Encoding Hidden Information onto Surfaces Using Polymerized Cholesteric Spherical Reflectors

The omnidirectional Bragg reflection of cholesteric liquid crystals molded into spheres turns them into narrow-band retroreflectors with distinct circular polarization. It is shown that these cholesteric spherical reflectors (CSRs) can encode information onto surfaces for far-field optical read-out without false positives, as the selective retroreflectivity allows the background to be easily subtracted. In order to hide the encoding from detection by the human eye, the retroreflection band is tuned to the near-UV or IR spectra, allowing ubiquitous deployment of CSRs in human-populated environments. This opens diverse application opportunities, for instance, in supporting safe robotic navigation and in augmented reality. A key breakthrough is our ability to permanently embed CSRs in a binder such that undesired scattering and reflections are minimized. This is achieved by realizing CSRs as shells that are polymerized from the liquid crystalline state. The resulting shrinkage around an incompressible fluid deforms the thinnest region of each shell such that it ruptures at a well-defined point. This leaves a single small hole in every CSR that gives access to the interior, allowing complete embedding in the binder with optimized refractive index, minimizing visibility.

Automated summary

The omnidirectional Bragg reflection of cholesteric liquid crystals molded into spheres turns them into narrow-band retroreflectors with distinct circular polarization.
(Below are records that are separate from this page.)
(** * Personal expense tracker: derived-metrics engine

    A shallow embedding of the services of the tracker
    (storage.ts, analytics.ts, budget.ts, forecast.ts, gamification.ts)
    and the properties of its specification that were checked against it.

    Modelling conventions.
    - Counters, months, years and timestamps are integers ([Z]).  A
      JavaScript [number] holding money or a percentage is embedded twice.
      On exact rationals ([Q], two numbers being [===] when they are
      [Qeq]) the services carry the properties of the store and the bounds
      that hold whatever the rounding.  The functions whose returned value
      depends on how the engine rounds (rates, growth, percentages and
      tiers, averages, trends) are embedded again in module [Double], on
      binary64 numbers with the IEEE 754 operations, and what is stated
      about those values is stated there.
    - [localStorage] is a record with one optional field per key the
      services use; each field holds the value already parsed ([None] when
      the key is absent).  A stored text that does not parse is not
      modelled.
    - [new Date()] is an explicit argument [now] of every function that
      reads the clock.  Local time and UTC are taken to coincide.
    - A function that writes to [localStorage] returns the new store next
      to its result. *)

From Stdlib Require Import ZArith QArith Qround Qabs List String Ascii Bool Lia Lqa DecimalString.
From Stdlib Require Floats.
Import ListNotations.

Set Implicit Arguments.

(** ** JavaScript built-ins used by the services *)

Module JS.

(** [Math.round]: the nearest integer, a tie going up. *)
Definition Math_round (x : Q) : Q := inject_Z (Qfloor (x + (1 # 2))).

(** [a > b], [a <= b], [a === b] on numbers. *)
Definition gt (a b : Q) : bool := negb (Qle_bool a b).
Definition lt (a b : Q) : bool := negb (Qle_bool b a).
Definition le (a b : Q) : bool := Qle_bool a b.
Definition ge (a b : Q) : bool := Qle_bool b a.
Definition strict_eq (a b : Q) : bool := Qeq_bool a b.

(** [for (let i = 0; i < n; i++) body], the loop state threaded through. *)
Definition for_loop {S : Type} (n : nat) (body : nat -> S -> S) (init : S) : S :=
  fold_left (fun s i => body i s) (seq 0 n) init.
(** [hash(v)]: sequences and mappings are unhashable. *)
Definition hashable (v : yaml) : result key :=
  match v with
  | YNull => Return KNone
  | YStr s => Return (KStr s)
  | YSeq _ | YMap _ => Raise TypeError
  end.

(** [s.update(v)] *)
Definition set_update (s : gset key) (v : yaml) : result (gset key) :=
  items <- py_iter v;
  ks <- for_each hashable items;
  Return (s ∪ list_to_set ks).

(** [f"{tag}"] for a set element *)
Definition key_str (k : key) : string :=
  match k with
  | KNone => "None"
  | KStr s => s
  end.

(** The order in which a [set] is iterated depends on the hashes of its
    elements, which change from one interpreter run to the next; all that
    is known is that every element comes up once. *)
Record set_order := SetOrder {
  enum :> gset key → list key;
  enum_perm : ∀ s, enum s ≡ₚ elements s;
}.

Definition as_str (k : key) : result string :=
  match k with
  | KStr s => Return s
  | KNone => Raise TypeError
  end.

(** [sorted(l)]: strings compare by code point; comparing [None] with
    anything is a [TypeError], and a list of at most one element is
    returned without any comparison. *)
Definition sorted (l : list key) : result (list key) :=
  match l with
  | [] | [_] => Return l
  | _ => strs <- for_each as_str l; Return (KStr <$> merge_sort String.le strs)
  end.

(** ** Styles *)

Inductive css :=
| CssStr (s : string)
| CssNum (n : Z).

Definition LAYOUT_STYLE : odict css :=
  [ ("display", CssStr "inline-block");
    ("borderRadius", CssNum 8);
    ("color", CssStr "white");
    ("padding", CssNum 5);
    ("margin", CssNum 5) ].

Definition DEFAULT_STYLE : odict css :=
  ("background", CssStr "#4E66F6") :: LAYOUT_STYLE.
Lemma labelPair_error_key keyError k v :
  k = "error" \/ k = keyError ->
  labelPair keyError (VString k) v
  = match as_error v with
    | Some msg => [Label keyError msg]
    | None => []
    end.
Proof.
  intros Hk. unfold labelPair. cbn [as_string].
  assert (Hb : (k =? "error")%string || (k =? keyError)%string = true).
  { apply orb_true_iff. rewrite !String.eqb_eq. exact Hk. }
  rewrite Hb. reflexivity.
Qed.

(** C5.  A pair whose key is the string ["error"] or the configured
    error-key name contributes, at its place in the output, exactly one
    field [Label keyError msg] when the value is an error whose [Error()]
    is [msg], and no field at all when the value is not an error. *)
Theorem parseLabels_error_key keyError pre k v post :
  Nat.Even (length pre) ->
  k = "error" \/ k = keyError ->
  elems (parseLabels keyError (pre ++ VString k :: v :: post))
  = elems (parseLabels keyError pre)
    ++ match as_error v with
       | Some msg => [Label keyError msg]
       | None => []
       end
    ++ elems (parseLabels keyError post).
Proof.
  intros Hev Hk. rewrite parseLabels_pair by assumption.
  rewrite labelPair_error_key by assumption. reflexivity.
Qed.
(** Turns the hypotheses and the goal that say a check returned into what
    the check lets through. *)
Ltac checks_returned :=
  repeat match goal with
  | H : exists _, destructure _ = Return _ |- _ => apply destructure_returns in H
  | H : exists _, checkNotBlankString _ _ = Return _ |- _ =>
      apply checkNotBlankString_returns in H
  | H : exists _, checkOptionalString _ _ = Return _ |- _ =>
      apply checkOptionalString_returns in H
  | H : exists _, checkRepo _ _ = Return _ |- _ => apply checkRepo_returns in H
  | H : exists _, checkThemeColor _ _ = Return _ |- _ => apply checkThemeColor_returns in H
  | H : exists _, checkTwitterUsername _ _ = Return _ |- _ =>
      apply checkTwitterUsername_returns in H
  | H : exists _, checkOrigin _ _ _ = Return _ |- _ => apply checkOrigin_returns in H
  | H : exists _, checkSiteMetadata _ _ = Return _ |- _ =>
      apply checkSiteMetadata_returns in H
  | H : exists _, throwIf _ _ = Return _ |- _ => apply throwIf_returns in H
  end.

Ltac check_returns :=
  first [ apply destructure_returns | apply checkNotBlankString_returns
        | apply checkOptionalString_returns | apply checkRepo_returns
        | apply checkThemeColor_returns | apply checkTwitterUsername_returns
        | apply checkOrigin_returns | apply checkSiteMetadata_returns ];
  assumption.

(** X15: [checkRepo] returns for [undefined] and for the strings made of a
    non-empty run of word characters, one slash and another non-empty run
    of word characters, and for nothing else; every other value is thrown
    back in an [Error] that names the property and shows the value. *)
Theorem checkRepo_accepts (name : string) (value : JsValue) :
  (checkRepo name value = Return true <-> optional isRepo value) /\
  (checkRepo name value = Return true \/ checkRepo name value = Throw (bad name value)).
Proof.
  split.
  - rewrite <- (checkRepo_returns name). split; [eauto|].
    intros [r Hr]. rewrite Hr. f_equal.
    destruct value as [| |text| |]; cbn in Hr; try discriminate Hr;
      [|destruct (matchesRepo text)]; congruence.
  - destruct value as [| |text| |]; cbn; auto. destruct (matchesRepo text); auto.
Qed.
(** * ImHex task manager: a model of lib/libimhex/source/api/task_manager.cpp

    The file follows the C++ source top-down: the callbacks handed to the
    manager, the [Task] record with its member functions, the body of a
    worker iteration, then the process-wide state of the manager (registry,
    work queue, the two callback lists and the mutexes) with the
    [TaskHolder] and [TaskManager] functions acting on it. *)

From stdpp Require Import gmap strings list.

Open Scope Z_scope.

(** ** Fixed-width integers

    [u64] and [u32] values are integers; arithmetic on them wraps. *)

Definition to_u64 (z : Z) : Z := z mod 2 ^ 64.
Definition to_u32 (z : Z) : Z := z mod 2 ^ 32.

(** ** Callbacks

    A [std::function<void()>] given to [doLater] or [runWhenTasksFinished].
    What such a closure can do to the manager is call back into it, so a
    callback is an identifier (to tell invocations apart) and the list of
    calls its body makes, in order. *)

Inductive callback : Type :=
| Callback (id : nat) (body : list action)
with action : Type :=
| CallDoLater (c : callback)
| CallRunWhenTasksFinished (c : callback).

Definition cb_id (c : callback) : nat :=
  match c with Callback id _ => id end.

Definition cb_body (c : callback) : list action :=
  match c with Callback _ body => body end.

(** The interrupt callback of a task is kept opaque: a handle.  Where the
    source has a [std::function<void()>] for it, the model has an
    [option hook]: [None] is the empty function, which [Task::interrupt]
    does not call. *)
Definition hook : Type := nat.

(** ** Exceptions leaving a work function *)

Inductive exn : Type :=
| TaskInterruptor
| StdException (what : string)
| UnknownException.
(** [[getattr(BackupHeader, attr) for attr in dir(BackupHeader)]].
    [BackupHeader] is a classic Python 2 class: [dir] lists, besides the
    five attributes of the class body, the [__doc__] (here [None]) and
    [__module__] entries of its dictionary.  [module_name] is the name under
    which the file is imported. *)
Definition attr_values (module_name : string) : list pyval :=
  [ PyNone;                       (* __doc__ *)
    PyStr module_name;            (* __module__ *)
    PyList bool_options;          (* bool_options *)
    PyStr compressed;
    PyStr crypto_algorithm;
    PyStr encrypted;
    PyStr hmac_algorithm ].
End BackupHeader.

(** One iteration of the loop of [parse_backup_header]. *)
Definition parse_header_line (module_name : string) (header_data : gmap string pyval)
    (line : string) : result (gmap string pyval) :=
  if negb (count "="%char line =? 1) then
    Raise (QubesException ("Invalid backup header (line " +:+ line +:+ ")"))
  else
    match split "="%char (strip line) with
    | [key; value] =>
        if negb (existsb (str_eq_pyval key) (BackupHeader.attr_values module_name))
        then Ok header_data
        else
          let value' :=
            if str_in key BackupHeader.bool_options
            then PyBool (str_in (lower value) ["1"; "true"; "yes"])
            else PyStr value in
          Ok (<[key := value']> header_data)
    | _ => Raise ValueError
    end.

Fixpoint parse_header_lines (module_name : string) (header_data : gmap string pyval)
    (lines : list string) : result (gmap string pyval) :=
  match lines with
  | [] => Ok header_data
  | line :: rest =>
      match parse_header_line module_name header_data line with
      | Ok hd => parse_header_lines module_name hd rest
      | Raise e => Raise e
      end
  end.

(** [parse_backup_header] on the content of the header file. *)
Definition parse_backup_header_content (module_name content : string)
  : result (gmap string pyval) :=
  parse_header_lines module_name ∅ (readlines content).

(** ** The world the engine runs in *)

(** A node of the file system. *)
Inductive node : Type :=
| File (content : string)
| Dir
| Fifo.

(** What the engine does to the outside, in program order. *)
Inductive event : Type :=
| EvSpawn (argv : list string)        (* subprocess.Popen(argv) *)
| EvVMRun (command : string)          (* appvm.run(command=...) *)
| EvVMWrite (data : string)           (* vmproc.stdin.write(data) *)
| EvOpenWrite (path : string)         (* open(path, 'w') / open(path, 'wb') *)
| EvOpenRead (path : string)          (* open(path, 'rb') handed to the chain *)
| EvProgress (percent : nat)          (* progress_callback(percent) *)
| EvComputeProgress (new_size : nat)  (* compute_progress(new_size, total) *)
| EvVMClose                           (* vmproc.stdin.close() *)
| EvTempFile                          (* tempfile.NamedTemporaryFile() *)
| EvMkdtemp (path : string)
| EvMkfifo (path : string)
| EvMakedirs (path : string)
| EvPut (item : string)               (* queue.put(item) *)
| EvVerified (filename algorithm : string)   (* verify_hmac returned True *)
| EvUnlink (path : string)
| EvRmtree (path : string)
| EvStdin (proc data : string)        (* proc.stdin.write(data) *)
| EvTerminate (proc : string).

Record world : Type := World {
  w_fs : gmap string node;
  w_queue : list string;     (* the items put on the run's queue, oldest first *)
  w_log : list event
}.

(** How a call ends: it returns, it raises, or it is still waiting for a
    child process when the environment's script is exhausted. *)
Inductive outcome (A : Type) : Type :=
| Returns (a : A)
| Throws (e : exn)
| Blocks.
Arguments Returns {A} a.
Arguments Throws {A} e.
Arguments Blocks {A}.

(** State and exceptions: the world survives an exception. *)
Definition M (A : Type) : Type := world -> outcome A * world.

Definition ret {A} (a : A) : M A := fun w => (Returns a, w).
Definition throw {A} (e : exn) : M A := fun w => (Throws e, w).
Definition blocks {A} : M A := fun w => (Blocks, w).

Definition bind {A B} (m : M A) (k : A -> M B) : M B :=
  fun w =>
    match m w with
    | (Returns a, w') => k a w'
    | (Throws e, w') => (Throws e, w')
    | (Blocks, w') => (Blocks, w')
    end.

Notation "'do' x <- m ; k" := (bind m (fun x => k))
  (at level 10, x pattern, m at level 99, k at level 200).
Notation "m ;; k" := (bind m (fun _ => k))
  (at level 100, k at level 200, right associativity).

Definition lift {A} (r : result A) : M A :=
  match r with
  | Ok a => ret a
  | Raise e => throw e
  end.

Definition emit (ev : event) : M unit :=
  fun w => (Returns tt, World (w_fs w) (w_queue w) (w_log w ++ [ev])).

Definition get_fs : M (gmap string node) := fun w => (Returns (w_fs w), w).

Definition set_fs (fs : gmap string node) : M unit :=
  fun w => (Returns tt, World fs (w_queue w) (w_log w)).

(** [queue.put(item)] *)
Definition put (item : string) : M unit :=
  fun w => (Returns tt, World (w_fs w) (w_queue w ++ [item]) (w_log w ++ [EvPut item])).

Definition get_queue : M (list string) := fun w => (Returns (w_queue w), w).

(** [Queue()]: a fresh, empty queue. *)
Definition new_queue : M unit :=
  fun w => (Returns tt, World (w_fs w) [] (w_log w)).

(** [try: m except: h] *)
Definition try_except {A} (m : M A) (h : exn -> M A) : M A :=
  fun w =>
    match m w with
    | (Throws e, w') => h e w'
    | r => r
    end.

(** [open(path).read()] *)
Definition read_file (path : string) : M string :=
  do fs <- get_fs;
  match fs !! path with
  | Some (File c) => ret c
  | _ => throw (IOError path)
  end.

(** [open(path, 'w')] followed by writes of [content] and [close]. *)
Definition write_file (path content : string) : M unit :=
  do fs <- get_fs;
  emit (EvOpenWrite path);;
  set_fs (<[path := File content]> fs).

(** [os.unlink] / [os.remove] *)
Definition unlink (path : string) : M unit :=
  do fs <- get_fs;
  match fs !! path with
  | Some (File _) | Some Fifo =>
      emit (EvUnlink path);; set_fs (delete path fs)
  | _ => throw (OSError path)
  end.

Definition under (d p : string) : bool :=
  String.eqb p d || startswith p (d +:+ "/").

(** [shutil.rmtree(d)]: [d] and everything below it disappear. *)
Definition rmtree (d : string) : M unit :=
  do fs <- get_fs;
  match fs !! d with
  | Some Dir =>
      emit (EvRmtree d);;
      set_fs (filter (fun kv => under d (fst kv) = false) fs)
  | _ => throw (OSError d)
  end.

Definition mkfifo (path : string) : M unit :=
  do fs <- get_fs;
  match fs !! path with
  | Some _ => throw (OSError path)
  | None => emit (EvMkfifo path);; set_fs (<[path := Fifo]> fs)
  end.

Definition isdir (path : string) : M bool :=
  do fs <- get_fs;
  ret (match fs !! path with Some Dir => true | _ => false end).

(** [os.makedirs(path)] *)
Definition makedirs (path : string) : M unit :=
  do fs <- get_fs;
  match fs !! path with
  | Some _ => throw (OSError path)
  | None => emit (EvMakedirs path);; set_fs (<[path := Dir]> fs)
  end.

(** [tempfile.mkdtemp(prefix=...)]: the directory is new. *)
Definition mkdtemp (path : string) : M string :=
  do fs <- get_fs;
  match fs !! path with
  | Some _ => throw (OSError path)
  | None => emit (EvMkdtemp path);; set_fs (<[path := Dir]> fs);; ret path
  end.

(** ** wait_backup_feedback *)

(** What one turn of the loop of [wait_backup_feedback] sees: the block
    returned by [in_stream.read(buffer_size)] and the [poll()] of each
    monitored process ([None]: still running). *)
Record observation : Type := Observation {
  obs_read : string;
  obs_hmac : option Z;
  obs_addproc : option Z;
  obs_vmproc : option Z;
  obs_streamproc : option Z
}.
These cholesteric spherical reflectors (CSRs) can encode information onto surfaces for far-field optical read-out without false positives, and the retroreflection band is tuned to the near-UV or IR spectra to hide the encoding from detection by the human eye, allowing widespread deployment in human-populated environments; They can be permanently embedded in a binder to minimize undesired scattering and reflections.